Copy each of the records exactly; leave nothing out.

○ ○ ○ ○ ○

(** The body of the loop over [rows[1:]]: [Ok None] is [continue]; the
    ValueError of the hexadecimal conversion is caught, the one of
    [int(xid_str)] is not. *)
Definition nvlink_row (width : nat) (ix : nvlink_columns) (row0 : list str)
  : result (option rule) :=
  let row := pad width row0 in
  x <- getitem row (idx_xid ix) ;;
  let xid_str := strip U x in
  s <- getitem row (idx_subcode ix) ;;
  let subcode := strip U s in
  if is_empty xid_str || negb (isdigit U xid_str) || is_empty subcode
  then Ok None else
  e <- getitem row (idx_error_status ix) ;;
  let error_status_str := or_default (strip U e) (lit "0x0") in
  match py_int U 16 error_status_str with
  | None => Ok None
  | Some es =>
      xv <- int_or_raise U 10 xid_str ;;
      v1 <- getitem row (idx_intrinfo_v1 ix) ;;
      v2 <- getitem row (idx_intrinfo_v2 ix) ;;
      res <- getitem row (idx_resolution ix) ;;
      inv <- getitem row (idx_investigatory ix) ;;
      sev <- getitem row (idx_severity ix) ;;
      a2 <- optional_cell row (idx_action2 ix) ;;
      hw <- optional_cell row (idx_hw_sw ix) ;;
      lr <- optional_cell row (idx_local_remote ix) ;;
      Ok (Some {| xid := xv; unit_ := subcode;
                  intrinfo_v1 := strip U v1; intrinfo_v2 := strip U v2;
                  error_status := es; resolution := strip U res;
                  rule_investigatory := strip U inv; severity := strip U sev;
                  action2 := a2; hw_sw := hw; local_remote := lr |})
  end.

(** The sort key [(r["xid"], r["unit"], r["error_status"])] and the
    comparison of two such tuples: the first differing component decides. *)
Definition rule_key (r : rule) : Z * str * Z := (xid r, unit_ r, error_status r).

Definition key_ltb (a b : Z * str * Z) : bool :=
  let '(x1, u1, e1) := a in
  let '(x2, u2, e2) := b in
  if negb (Z.eqb x1 x2) then Z.ltb x1 x2
  else if negb (str_eqb u1 u2) then str_ltb u1 u2
  else Z.ltb e1 e2.

Definition build_nvlink_rules (rows : grid) : result (list rule) :=
  header <- getitem rows 0 ;;
  ix <- nvlink_indices header ;;
  rules <- collect (nvlink_row (length header) ix) (tl rows) ;;
  Ok (sort_by rule_key key_ltb rules).

End Pipeline.

(** ** The emitter *)

(** [s.replace(old, new)] for a pattern [old] of one character, as in its
    three calls. *)
Fixpoint replace_char (old : char) (new : str) (s : str) : str :=
  match s with
  | [] => []
  | c :: s' => (if N.eqb c old then new else [c]) ++ replace_char old new s'
  end.

Definition escape_go_string (value : str) : str :=
  let escaped :=
    replace_char NL [BSL; 110%N]
      (replace_char DQ [BSL; DQ]
        (replace_char BSL [BSL; BSL] value)) in
  [DQ] ++ escaped ++ [DQ].

(** The digits of [n] in [base], most significant first; the number of
    bits of [n] bounds the number of steps. *)
Definition digit_char (d : N) : char :=
  if (d <? 10)%N then (48 + d)%N else (87 + d)%N.

Fixpoint digits_fuel (fuel : nat) (base n : N) (acc : str) : str :=
  match fuel with
  | O => acc
  | S fuel' =>
      let acc' := digit_char (n mod base) :: acc in
      if N.eqb (n / base) 0 then acc' else digits_fuel fuel' base (n / base) acc'
  end.

Definition digits (base n : N) : str :=
  digits_fuel (S (N.to_nat (N.log2 n))) base n [].

(** [str(z)], the text of [{z}] in an f-string. *)
Definition str_of_int (z : Z) : str :=
  if (z <? 0)%Z then 45%N :: digits 10 (Z.to_N (- z)) else digits 10 (Z.to_N z).

Definition zfill (width : nat) (s : str) : str :=
  repeat 48%N (width - length s) ++ s.

(** [{z:08x}]: lowercase hexadecimal, zero-padded to width 8, the sign
    counted in the width and written before the zeros. *)
Definition format_08x (z : Z) : str :=
  if (z <? 0)%Z then 45%N :: zfill 7 (digits 16 (Z.to_N (- z)))
  else zfill 8 (digits 16 (Z.to_N z)).

(** ["\n".join(lines)] *)
Fixpoint join (sep : str) (l : list str) : str :=
  match l with
  | [] => []
  | [x] => x
  | x :: l' => x ++ sep ++ join sep l'
  end.

Definition entry_line (e : entry) : str :=
  [TAB] ++ lit "{" ++
  lit "Code: " ++ str_of_int (code e) ++ lit ", " ++
  lit "Mnemonic: " ++ escape_go_string (mnemonic e) ++ lit ", " ++
  lit "Description: " ++ escape_go_string (description e) ++ lit ", " ++
  lit "ImmediateResolution: " ++ escape_go_string (immediate e) ++ lit ", " ++
  lit "InvestigatoryResolution: " ++ escape_go_string (investigatory e) ++ lit "," ++
  lit "},".

(** [if key in rule and rule[key]: line += prefix + escape_go_string(rule[key])] *)
Definition append_optional (line prefix : str) (v : option str) : str :=
  match v with
  | Some (c :: s) => line ++ prefix ++ escape_go_string (c :: s)
  | _ => line
  end.

Definition rule_line (r : rule) : str :=
  let line :=
    [TAB] ++ lit "{" ++
    lit "Xid: " ++ str_of_int (xid r) ++ lit ", " ++
    lit "Unit: " ++ escape_go_string (unit_ r) ++ lit ", " ++
    lit "IntrinfoPatternV1: " ++ escape_go_string (intrinfo_v1 r) ++ lit ", " ++
    lit "IntrinfoPatternV2: " ++ escape_go_string (intrinfo_v2 r) ++ lit ", " ++
    lit "ErrorStatus: 0x" ++ format_08x (error_status r) ++ lit ", " ++
    lit "Resolution: " ++ escape_go_string (resolution r) ++ lit ", " ++
    lit "Investigatory: " ++ escape_go_string (rule_investigatory r) ++ lit ", " ++
    lit "Severity: " ++ escape_go_string (severity r) in
  let line := append_optional line (lit ", Action2: ") (action2 r) in
  let line := append_optional line (lit ", HwSw: ") (hw_sw r) in
  let line := append_optional line (lit ", LocalRemote: ") (local_remote r) in
  line ++ lit "},".

Definition generated_at_line (timestamp : str) : str :=
  lit "// Generated at " ++ timestamp ++
  lit ". Source: https://docs.nvidia.com/deploy/xid-errors/analyzing-xid-catalog.html".

(** The lines of [write_go]; [now] is the text of
    [datetime.datetime.utcnow().isoformat(timespec="seconds")]. *)
Definition write_go_lines (now : str) (entries : list entry) (rules : list rule)
  : list str :=
  let timestamp := now ++ lit "Z" in
  [ lit "// Code generated by gen-catalog/gen.py; DO NOT EDIT.";
    generated_at_line timestamp;
    [];
    lit "package xid";
    [];
    lit "// catalogEntries mirrors NVIDIA's XID catalog (sheet: " ++ [DQ] ++
      lit "Catalog" ++ [DQ] ++ lit ").";
    lit "var catalogEntries = []catalogEntry{" ]
  ++ List.map entry_line entries
  ++ [ lit "}";
       [];
       lit "// nvlinkRules captures the NVLink5-specific decode table (sheet: " ++
         [DQ] ++ lit "XID 144-150 Decode" ++ [DQ] ++ lit ").";
       lit "var nvlinkRules = []nvlinkRule{" ]
  ++ List.map rule_line rules
  ++ [ lit "}"; [] ].

Definition write_go (now : str) (entries : list entry) (rules : list rule) : str :=
  join [NL] (write_go_lines now entries rules).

○ ○ ○ ○ ○

# Written answer
(** The body of the loop over [rows[1:]]: [Ok None] is [continue]; the
    ValueError of the hexadecimal conversion is caught, the one of
    [int(xid_str)] is not. *)
Definition nvlink_row (width : nat) (ix : nvlink_columns) (row0 : list str)
  : result (option rule) :=
  let row := pad width row0 in
  x <- getitem row (idx_xid ix) ;;
  let xid_str := strip U x in
  s <- getitem row (idx_subcode ix) ;;
  let subcode := strip U s in
  if is_empty xid_str || negb (isdigit U xid_str) || is_empty subcode
  then Ok None else
  e <- getitem row (idx_error_status ix) ;;
  let error_status_str := or_default (strip U e) (lit "0x0") in
  match py_int U 16 error_status_str with
  | None => Ok None
  | Some es =>
      xv <- int_or_raise U 10 xid_str ;;
      v1 <- getitem row (idx_intrinfo_v1 ix) ;;
      v2 <- getitem row (idx_intrinfo_v2 ix) ;;
      res <- getitem row (idx_resolution ix) ;;
      inv <- getitem row (idx_investigatory ix) ;;
      sev <- getitem row (idx_severity ix) ;;
      a2 <- optional_cell row (idx_action2 ix) ;;
      hw <- optional_cell row (idx_hw_sw ix) ;;
      lr <- optional_cell row (idx_local_remote ix) ;;
      Ok (Some {| xid := xv; unit_ := subcode;
                  intrinfo_v1 := strip U v1; intrinfo_v2 := strip U v2;
                  error_status := es; resolution := strip U res;
                  rule_investigatory := strip U inv; severity := strip U sev;
                  action2 := a2; hw_sw := hw; local_remote := lr |})
  end.

(** The sort key [(r["xid"], r["unit"], r["error_status"])] and the
    comparison of two such tuples: the first differing component decides. *)
Definition rule_key (r : rule) : Z * str * Z := (xid r, unit_ r, error_status r).

Definition key_ltb (a b : Z * str * Z) : bool :=
  let '(x1, u1, e1) := a in
  let '(x2, u2, e2) := b in
  if negb (Z.eqb x1 x2) then Z.ltb x1 x2
  else if negb (str_eqb u1 u2) then str_ltb u1 u2
  else Z.ltb e1 e2.

Definition build_nvlink_rules (rows : grid) : result (list rule) :=
  header <- getitem rows 0 ;;
  ix <- nvlink_indices header ;;
  rules <- collect (nvlink_row (length header) ix) (tl rows) ;;
  Ok (sort_by rule_key key_ltb rules).

End Pipeline.

(** ** The emitter *)

(** [s.replace(old, new)] for a pattern [old] of one character, as in its
    three calls. *)
Fixpoint replace_char (old : char) (new : str) (s : str) : str :=
  match s with
  | [] => []
  | c :: s' => (if N.eqb c old then new else [c]) ++ replace_char old new s'
  end.

Definition escape_go_string (value : str) : str :=
  let escaped :=
    replace_char NL [BSL; 110%N]
      (replace_char DQ [BSL; DQ]
        (replace_char BSL [BSL; BSL] value)) in
  [DQ] ++ escaped ++ [DQ].

(** The digits of [n] in [base], most significant first; the number of
    bits of [n] bounds the number of steps. *)
Definition digit_char (d : N) : char :=
  if (d <? 10)%N then (48 + d)%N else (87 + d)%N.

Fixpoint digits_fuel (fuel : nat) (base n : N) (acc : str) : str :=
  match fuel with
  | O => acc
  | S fuel' =>
      let acc' := digit_char (n mod base) :: acc in
      if N.eqb (n / base) 0 then acc' else digits_fuel fuel' base (n / base) acc'
  end.

Definition digits (base n : N) : str :=
  digits_fuel (S (N.to_nat (N.log2 n))) base n [].

(** [str(z)], the text of [{z}] in an f-string. *)
Definition str_of_int (z : Z) : str :=
  if (z <? 0)%Z then 45%N :: digits 10 (Z.to_N (- z)) else digits 10 (Z.to_N z).

Definition zfill (width : nat) (s : str) : str :=
  repeat 48%N (width - length s) ++ s.

(** [{z:08x}]: lowercase hexadecimal, zero-padded to width 8, the sign
    counted in the width and written before the zeros. *)
Definition format_08x (z : Z) : str :=
  if (z <? 0)%Z then 45%N :: zfill 7 (digits 16 (Z.to_N (- z)))
  else zfill 8 (digits 16 (Z.to_N z)).

(** ["\n".join(lines)] *)
Fixpoint join (sep : str) (l : list str) : str :=
  match l with
  | [] => []
  | [x] => x
  | x :: l' => x ++ sep ++ join sep l'
  end.

Definition entry_line (e : entry) : str :=
  [TAB] ++ lit "{" ++
  lit "Code: " ++ str_of_int (code e) ++ lit ", " ++
  lit "Mnemonic: " ++ escape_go_string (mnemonic e) ++ lit ", " ++
  lit "Description: " ++ escape_go_string (description e) ++ lit ", " ++
  lit "ImmediateResolution: " ++ escape_go_string (immediate e) ++ lit ", " ++
  lit "InvestigatoryResolution: " ++ escape_go_string (investigatory e) ++ lit "," ++
  lit "},".

(** [if key in rule and rule[key]: line += prefix + escape_go_string(rule[key])] *)
Definition append_optional (line prefix : str) (v : option str) : str :=
  match v with
  | Some (c :: s) => line ++ prefix ++ escape_go_string (c :: s)
  | _ => line
  end.

Definition rule_line (r : rule) : str :=
  let line :=
    [TAB] ++ lit "{" ++
    lit "Xid: " ++ str_of_int (xid r) ++ lit ", " ++
    lit "Unit: " ++ escape_go_string (unit_ r) ++ lit ", " ++
    lit "IntrinfoPatternV1: " ++ escape_go_string (intrinfo_v1 r) ++ lit ", " ++
    lit "IntrinfoPatternV2: " ++ escape_go_string (intrinfo_v2 r) ++ lit ", " ++
    lit "ErrorStatus: 0x" ++ format_08x (error_status r) ++ lit ", " ++
    lit "Resolution: " ++ escape_go_string (resolution r) ++ lit ", " ++
    lit "Investigatory: " ++ escape_go_string (rule_investigatory r) ++ lit ", " ++
    lit "Severity: " ++ escape_go_string (severity r) in
  let line := append_optional line (lit ", Action2: ") (action2 r) in
  let line := append_optional line (lit ", HwSw: ") (hw_sw r) in
  let line := append_optional line (lit ", LocalRemote: ") (local_remote r) in
  line ++ lit "},".

Definition generated_at_line (timestamp : str) : str :=
  lit "// Generated at " ++ timestamp ++
  lit ". Source: https://docs.nvidia.com/deploy/xid-errors/analyzing-xid-catalog.html".

(** The lines of [write_go]; [now] is the text of
    [datetime.datetime.utcnow().isoformat(timespec="seconds")]. *)
Definition write_go_lines (now : str) (entries : list entry) (rules : list rule)
  : list str :=
  let timestamp := now ++ lit "Z" in
  [ lit "// Code generated by gen-catalog/gen.py; DO NOT EDIT.";
    generated_at_line timestamp;
    [];
    lit "package xid";
    [];
    lit "// catalogEntries mirrors NVIDIA's XID catalog (sheet: " ++ [DQ] ++
      lit "Catalog" ++ [DQ] ++ lit ").";
    lit "var catalogEntries = []catalogEntry{" ]
  ++ List.map entry_line entries
  ++ [ lit "}";
       [];
       lit "// nvlinkRules captures the NVLink5-specific decode table (sheet: " ++
         [DQ] ++ lit "XID 144-150 Decode" ++ [DQ] ++ lit ").";
       lit "var nvlinkRules = []nvlinkRule{" ]
  ++ List.map rule_line rules
  ++ [ lit "}"; [] ].

Definition write_go (now : str) (entries : list entry) (rules : list rule) : str :=
  join [NL] (write_go_lines now entries rules).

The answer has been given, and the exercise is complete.